All colors support the same Air Command functionality. You can draw, jot down notes, annotate screenshots, translate foreign text, and send Live Messages (last year's S Pen gimmick), and you can do these actions whether or not the S Pen is charged.
Samsung says the Bluetooth functionality allows for the evolution of the S Pen, but we can’t help wondering if all of this evolution is strictly necessary in this phone.
Shortcuts like snapping selfies remotely can ‘unlock a whole different level of photography’, according to Samsung, and while that sounds useful for dramatic selfies (the example given is laying tired on the couch and taking a hands-free photo), the business-class Note 9 may not be the right audience for that.
It's fun to be able to get both hands in a shot and strike a full-body pose. But we found it hard to rest the phone and snap a selfie when in front of iconic New York City landmarks. Then we thought back to Samsung's examples. They used a tripod for a group shot, and mimed laying on the couch with a dramatic two-handed pose, without actually taking a photo – something that would be difficult without a tripod, too.
It's a great idea in theory and works sometimes, but often we've found a lack of places to rest the phone and plenty of unflattering angles when trying our best. Slide through to see our photo gallery.

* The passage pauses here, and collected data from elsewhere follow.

(** * nofx: the multi-exchange trading execution gateway

  A shallow embedding of the trader package (the decision sequencer and
  the [AutoTrader] of [auto_trader.go], the Aster, Binance and Hyperliquid
  backends, the decision engine that reads the answer of the model) and of
  the retrying client of [mcp/client.go], with the properties of its
  specification and further properties of the code.

  Part I holds the definitions, one module per source unit; Part II the
  lemmas and theorems about them. *)

From Stdlib Require Import ZArith Floats Reals Lra Lia Ascii String.
From stdpp Require Import gmap strings list sorting pretty.

Set Warnings "-inexact-float,-clear-no-such-hyp".

(* ===================================================================== *)
(** * Part I: definitions                                                 *)
(* ===================================================================== *)

(** ** decision.Decision and the sequencer of [auto_trader.go] *)

Module Sequencer.

(** [decision.Decision]; Go's [float64] fields are binary64 floats. *)
Record Decision := mkDecision {
  Symbol : string;
  Action : string;
  Leverage : Z;
  PositionSizeUSD : float;
  StopLoss : float;
  TakeProfit : float;
  Confidence : Z;
  RiskUSD : float;
  Reasoning : string
}.

(** The closure [getActionPriority] of [sortDecisionsByPriority]. *)
Definition getActionPriority (action : string) : Z :=
  if (action =? "close_long")%string || (action =? "close_short")%string then 1
  else if (action =? "open_long")%string || (action =? "open_short")%string then 2
  else if (action =? "hold")%string || (action =? "wait")%string then 3
  else 999.

Definition priority (d : Decision) : Z := getActionPriority (Action d).

(** The body of the inner loop:
    [if prio(sorted[i]) > prio(sorted[j]) { sorted[i], sorted[j] = sorted[j], sorted[i] }].
    An index out of range panics in Go; the loops below never produce one,
    and the model leaves the slice alone there. *)
Definition swap_if_greater (i j : nat) (sorted : list Decision) : list Decision :=
  match sorted !! i, sorted !! j with
  | Some di, Some dj =>
      if (priority dj <? priority di)%Z
      then <[j:=di]> (<[i:=dj]> sorted)
      else sorted
  | _, _ => sorted
  end.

The photo as a normal selfie should look more like this, at a better angle and with proper lighting. However, getting a full body shot at this level with the S Pen remote would require a tripod.
No matter what we did, it looked awkward and the photo looked blown out compared to the normal selfie.
Nope. Not even close.
Just imagine Matt in front of this awesome shot taken with the rear-facing camera. That's what we were going for with the S Pen remote functionality. Things don't always work out as planned.

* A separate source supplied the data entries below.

(* ===== verification/KconfigCheck.v ===== *)
(** * Kernel config constraints: the value of a term and the whole check

    A variable token of a constraint is a term, NAME or NAME=VALUE.  This
    file gives terms a meaning in a config file, shows that [validate_var]
    accepts the well-formed ones and that [map_var] computes their meaning
    from the variables the config was read into, and puts the steps of
    [tst_kconfig_check] together. *)

From S2P Require Import Prelude BoolExpr BoolExprTok BoolExprYard BoolExprFacts Kconfig KconfigFacts.
Open Scope nat_scope.

(** ** The value of an option in a config file *)

Inductive cval := KUndef | KNo | KSet (v : list Z).

#[export] Instance cval_eq_dec : EqDecision cval.
Proof. solve_decision. Defined.

Definition entry_val (e : centry) : cval :=
  match e with
  | CSet _ v => KSet v
  | CUnset _ => KNo
  | CComment _ | CBlank => KUndef
  end.

Fixpoint conf (es : list centry) (name : list Z) : cval :=
  match es with
  | [] => KUndef
  | e :: es => if decide (entry_name e = Some name) then entry_val e else conf es name
  end.

(** How [struct tst_kconfig_var] represents a value. *)
Definition has (v : tst_kconfig_var) (c : cval) : Prop :=
  match c with
  | KUndef => choice v = 0%Z
  | KNo => choice v = "n"%cc
  | KSet s =>
      if decide (s = str "y") then choice v = "y"%cc
      else if decide (s = str "m") then choice v = "m"%cc
      else choice v = "v"%cc ∧ val v = Some s
  end.

Lemma has_cases v c :
  has v c →
  (c = KUndef ∧ choice v = 0%Z) ∨ (c = KNo ∧ choice v = "n"%cc) ∨
  (c = KSet (str "y") ∧ choice v = "y"%cc) ∨ (c = KSet (str "m") ∧ choice v = "m"%cc) ∨
  ∃ s, c = KSet s ∧ choice v = "v"%cc ∧ val v = Some s ∧ s ≠ str "y" ∧ s ≠ str "m".
Proof.
  destruct c as [| |s]; simpl; [by eauto 10..|]. repeat case_decide; subst; [by eauto 10..|].
  intros [? ?]. do 4 right. by exists s.
Qed.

This shot with DJ Gray Rizzy to promote our Samsung Galaxy Note 9 review was better. Not perfect, but his booth did have a spot where we could rest the Note 9 without resorting to having it on the floor or unfurling a tripod.
One more time for good measure. The point of the S Pen remote camera shutter is to avoid having to ask someone for a photo or whip out a tripod. It's a snap-and-go solution to a full-body selfie. But you're going to have to find a good resting spot for your precious phone.
Enterprise users will find one use case for the new S Pen: running a PowerPoint presentation without having to fetch and pair a Bluetooth remote. Those things are one-trick ponies, so if an S Pen can replace this for you, that alone may be worth it.
Everyone can benefit from the Galaxy Note 9 screen-off memo feature. It's not a Bluetooth functionality or even new (it appeared on the ill-fated Note 7), but it deserves a mention. Pop the S Pen out of the Note 9 when the screen is off and it'll automatically launch a note-taking interface against a black background.
Screen-off memo allows you to jot down notes without the need to unlock the Note 9 and launch a specific app. It makes noting taking much quicker and easier, and while it may be a simple offering we've used it frequently.
We're thankful that all screen-off memos save automatically, but we found a bug (or at least an oversight) with the yellow ink exclusive to the Blue Ocean phone: our notes look fine against the black lock screen background, but save to S Notes, which uses a white background when you open up the app and retrieve your notes, and the text is hard to make out – black would be a lot clearer here.